Cancer Institute A national cancer institute
designated cancer center

Robert Negrin

Publication Details

  • CD4+CD25+ regulatory T cells preserve graft-versus-tumor activity while inhibiting graft-versus-host disease after bone marrow transplantation.

    Edinger M, Hoffmann P, Ermann J, Drago K, Fathman CG, Strober S, Negrin RS. Nat Med. 2003; 9 (9): 1144-50

    Mature donor T cells cause graft-versus-host disease (GVHD), but they are also the main mediators of the beneficial graft-versus-tumor (GVT) activity of allogeneic bone marrow transplantation. Suppression of GVHD with maintenance of GVT activity is a desirable outcome for clinical transplantation.
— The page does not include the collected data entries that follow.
(** * SPARE: the HyperConv layer, the drugs.com scraping scripts and the TSUI exporter

    A shallow embedding of three source files of the repository:

    - [src/gen_tsui_c5.py]                    (module [Tsui]),
    - [src/models/hyperconv.py]               (module [HyperConvModel]),
    - [src/postProcessing/drugsComMatching.py] (module [DrugsCom]).

    Python strings are [string]s, dictionaries are [gmap]s (or association
    lists where the iteration order is observable), exceptions are the
    [Raise] results of a small error monad, and the files a script writes are
    the strings it has written so far. *)

From Stdlib Require Import ZArith Ascii String List Lia.
From stdpp Require Import base option list strings gmap pretty.

Local Open Scope string_scope.

(** ** Python values shared by the three scripts *)

Module Py.

(** The exceptions the modelled code can raise. [EnvError] stands for any
    exception coming from outside the script (browser, network, parser). *)
Inductive exn : Type :=
  | IndexError
  | KeyError
  | TypeError
  | ValueError
  | NameError
  | AssertionError
  | EnvError.

(** The result of a statement: a value, or a raised exception. *)
Inductive result (A : Type) : Type :=
  | Ok (a : A)
  | Raise (e : exn).
Arguments Ok {A} a.
Arguments Raise {A} e.

#[export] Instance result_ret : MRet result := fun _ a => Ok a.
#[export] Instance result_bind : MBind result := fun _ _ f m =>
  match m with
  | Ok a => f a
  | Raise e => Raise e
  end.

#[export] Instance result_fmap : FMap result := fun _ _ f m =>
  match m with
  | Ok a => Ok (f a)
  | Raise e => Raise e
  end.

Definition is_ok {A} (r : result A) : bool :=
  match r with Ok _ => true | Raise _ => false end.

(** [l[i]] for a list and a non-negative literal index. *)
Definition getitem {A} (l : list A) (i : nat) : result A :=
  match l !! i with
  | Some a => Ok a
  | None => Raise IndexError
  end.

Definition nl : string := String (ascii_of_nat 10) "".

(** ASCII white space, as [str.strip] removes it. *)
Definition is_space (c : ascii) : bool :=
  let n := nat_of_ascii c in
  ((n =? 32) || ((9 <=? n) && (n <=? 13)) || ((28 <=? n) && (n <=? 31)))%nat.

Fixpoint lstrip (s : string) : string :=
  match s with
  | String c s' => if is_space c then lstrip s' else s
  | EmptyString => EmptyString
  end.

Definition rstrip (s : string) : string := String.rev (lstrip (String.rev s)).

Definition strip (s : string) : string := rstrip (lstrip s).

(** [s.split(sep)] for a one-character separator. *)
Fixpoint split (sep : ascii) (s : string) : list string :=
  match s with
  | EmptyString => [EmptyString]
  | String c s' =>
      if Ascii.eqb c sep then EmptyString :: split sep s'
      else match split sep s' with
           | w :: ws => String c w :: ws
           | [] => [String c EmptyString]
           end
  end.

(** [sep.join(l)]. *)
Fixpoint join (sep : string) (l : list string) : string :=
  match l with
  | [] => EmptyString
  | [x] => x
  | x :: l' => x +:+ sep +:+ join sep l'
  end.

(** [s.lower()] on ASCII letters. *)
Definition lower_ascii (c : ascii) : ascii :=
  let n := nat_of_ascii c in
  if ((65 <=? n) && (n <=? 90))%nat then ascii_of_nat (n + 32) else c.

Fixpoint lower (s : string) : string :=
  match s with
  | EmptyString => EmptyString
  | String c s' => String (lower_ascii c) (lower s')
  end.

(** [s.startswith(p)]. *)
Definition startswith (p s : string) : bool := String.prefix p s.

(** [s.index(c)] for a one-character needle: [ValueError] when absent. *)
Fixpoint find_char (c : ascii) (s : string) : option nat :=
  match s with
  | EmptyString => None
  | String c' s' => if Ascii.eqb c' c then Some 0 else S <$> find_char c s'
  end.

Definition index (c : ascii) (s : string) : result nat :=
  match find_char c s with
  | Some i => Ok i
  | None => Raise ValueError
  end.

(** [s[i:j]] for non-negative [i] and [j]. *)
Definition slice (i j : nat) (s : string) : string := String.substring i (j - i) s.

(** [s[1:-1]]. *)
Definition slice_1_m1 (s : string) : string :=
  String.substring 1 (String.length s - 2) s.

(** [needle in s]. *)
Fixpoint contains (needle s : string) : bool :=
  String.prefix needle s ||
  match s with
  | EmptyString => false
  | String _ s' => contains needle s'
  end.

(** [s.replace(c, by)] for a one-character pattern. *)
Fixpoint replace_char (c : ascii) (by_ : string) (s : string) : string :=
  match s with
  | EmptyString => EmptyString
  | String c' s' =>
      (if Ascii.eqb c' c then by_ else String c' EmptyString) +:+ replace_char c by_ s'
  end.

(** [s.split(sep)] for a separator of several characters (not empty):
    [skip] counts the characters of a separator just met that are still to
    be passed over. *)
Fixpoint split_str_go (sep : string) (skip : nat) (s : string) : list string :=
  match s with
  | EmptyString => [EmptyString]
  | String c s' =>
      match skip with
      | S k => split_str_go sep k s'
      | O =>
          if String.prefix sep s
          then EmptyString :: split_str_go sep (String.length sep - 1) s'
          else match split_str_go sep 0 s' with
               | w :: ws => String c w :: ws
               | [] => [String c EmptyString]
               end
      end
  end.

Definition split_str (sep s : string) : list string := split_str_go sep 0 s.

(** *** Facts on strings *)

Lemma app_cons_s (x : ascii) (a b : string) : String x a +:+ b = String x (a +:+ b).
Proof. reflexivity. Qed.

Lemma app_assoc_s (a b c : string) : (a +:+ b) +:+ c = a +:+ (b +:+ c).
Proof.
  induction a as [|x a IH]; [reflexivity |].
  now rewrite !app_cons_s, IH.
Qed.

Lemma app_nil_r_s (a : string) : a +:+ "" = a.
Proof.
  induction a as [|x a IH]; [reflexivity |].
  now rewrite app_cons_s, IH.
Qed.


Lemma find_char_app_r (c : ascii) (a b : string) :
  find_char c a = None →
  find_char c (a +:+ b) = (λ i, String.length a + i)%nat <$> find_char c b.
Proof.
  induction a as [|x a IH]; intros Ha.
  - change ("" +:+ b) with b. by destruct (find_char c b).
  - rewrite app_cons_s. simpl in *. destruct (Ascii.eqb x c); [done |].
    destruct (find_char c a); [done |]. rewrite IH by done.
    by destruct (find_char c b).
Qed.





(** *** Facts on [strip] and on the two [split]s *)

Lemma rev_app_acc (s acc : string) : String.rev_app s acc = String.rev_app s "" +:+ acc.
Proof.
  revert acc. induction s as [|x s IH]; intros acc; [reflexivity |].
  simpl. rewrite (IH (String x acc)), (IH (String x "")).
  by rewrite app_assoc_s.
Qed.

Lemma rev_app_s (a b : string) : String.rev (a +:+ b) = String.rev b +:+ String.rev a.
Proof.
  unfold String.rev. induction a as [|x a IH].
  - change ("" +:+ b) with b. by rewrite app_nil_r_s.
  - rewrite app_cons_s. simpl.
    rewrite (rev_app_acc (a +:+ b)), (rev_app_acc a), IH.
    by rewrite app_assoc_s.
Qed.

Lemma rev_involutive_s (s : string) : String.rev (String.rev s) = s.
Proof.
  induction s as [|x s IH]; [reflexivity |].
  change (String x s) with (String x "" +:+ s) at 1.
  by rewrite rev_app_s, rev_app_s, IH.
Qed.

Lemma length_lstrip (s : string) : (String.length (lstrip s) ≤ String.length s)%nat.
Proof.
  induction s as [|x s IH]; simpl; [lia |].
  destruct (is_space x); simpl; lia.
Qed.

Lemma lstrip_fixed_head (c : ascii) (s : string) :
  lstrip (String c s) = String c s → is_space c = false.
Proof.
  simpl. destruct (is_space c); [|done].
  intros H. pose proof (length_lstrip s) as Hl. rewrite H in Hl. simpl in Hl. lia.
Qed.

(** The content of a line that neither starts nor ends with white space is
    what [strip] leaves of the line. *)
Lemma strip_line (L : string) :
  lstrip L = L → lstrip (String.rev L) = String.rev L → strip (L +:+ nl) = L.
Proof.
  intros Hl Hr. destruct L as [|c s]; [reflexivity |].
  unfold strip, rstrip.
  assert (lstrip (String c s +:+ nl) = String c s +:+ nl) as ->.
  { rewrite app_cons_s. simpl. by rewrite (lstrip_fixed_head c s Hl). }
  rewrite rev_app_s. change (String.rev nl) with nl.
  change (nl +:+ String.rev (String c s)) with (String (ascii_of_nat 10) (String.rev (String c s))).
  change (lstrip (String (ascii_of_nat 10) (String.rev (String c s))))
    with (lstrip (String.rev (String c s))).
  by rewrite Hr, rev_involutive_s.
Qed.

Lemma split_no_sep (c : ascii) (s : string) : find_char c s = None → split c s = [s].
Proof.
  induction s as [|x s IH]; simpl; [done |].
  destruct (Ascii.eqb x c); [done |].
  destruct (find_char c s); [done |]. intros _. by rewrite IH.
Qed.


Lemma split_str_bar_none (r : string) :
  find_char "|" r = None → split_str_go "||" 0 r = [r].
Proof.
  induction r as [|x r IH]; [done |].
  cbn [find_char]. destruct (Ascii.eqb x "|") eqn:Hx; [done |].
  destruct (find_char "|" r); [done |]. intros _.
  cbn [split_str_go]. cbn [String.prefix]. 
  destruct (ascii_dec "|" x) as [<- | _]; [by rewrite Ascii.eqb_refl in Hx |].
  by rewrite IH.
Qed.

Lemma split_str_bar (k r : string) :
  find_char "|" k = None → find_char "|" r = None →
  split_str "||" (k +:+ "||" +:+ r) = [k; r].
Proof.
  intros Hk Hr. unfold split_str. induction k as [|x k IH].
  - destruct r as [|y r]; [reflexivity |].
    change (split_str_go "||" 0 ("" +:+ "||" +:+ String y r))
      with ("" :: split_str_go "||" 0 (String y r)).
    by rewrite split_str_bar_none.
  - rewrite app_cons_s. cbn [find_char] in Hk.
    destruct (Ascii.eqb x "|") eqn:Hx; [done |].
    destruct (find_char "|" k); [done |].
    cbn [split_str_go String.prefix].
    destruct (ascii_dec "|" x) as [<- | _]; [by rewrite Ascii.eqb_refl in Hx |].
    by rewrite IH.
Qed.



End Py.

(** ** [src/models/hyperconv.py] *)

Module HyperConvModel.

Local Open Scope nat_scope.

Section Layer.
We have previously shown that donor-derived CD4+CD25+ regulatory T cells inhibit lethal GVHD after allogeneic bone marrow transplantation across major histocompatibility complex (MHC) class I and II barriers in mice. Here we demonstrate that in host mice with leukemia and lymphoma, CD4+CD25+ regulatory T cells suppress the early expansion of alloreactive donor T cells, their interleukin-2-receptor (IL-2R) alpha-chain expression and their capacity to induce GVHD without abrogating their GVT effector function, mediated primarily by the perforin lysis pathway. Thus, CD4+CD25+ T cells are potent regulatory cells that can separate GVHD from GVT activity mediated by conventional donor T cells.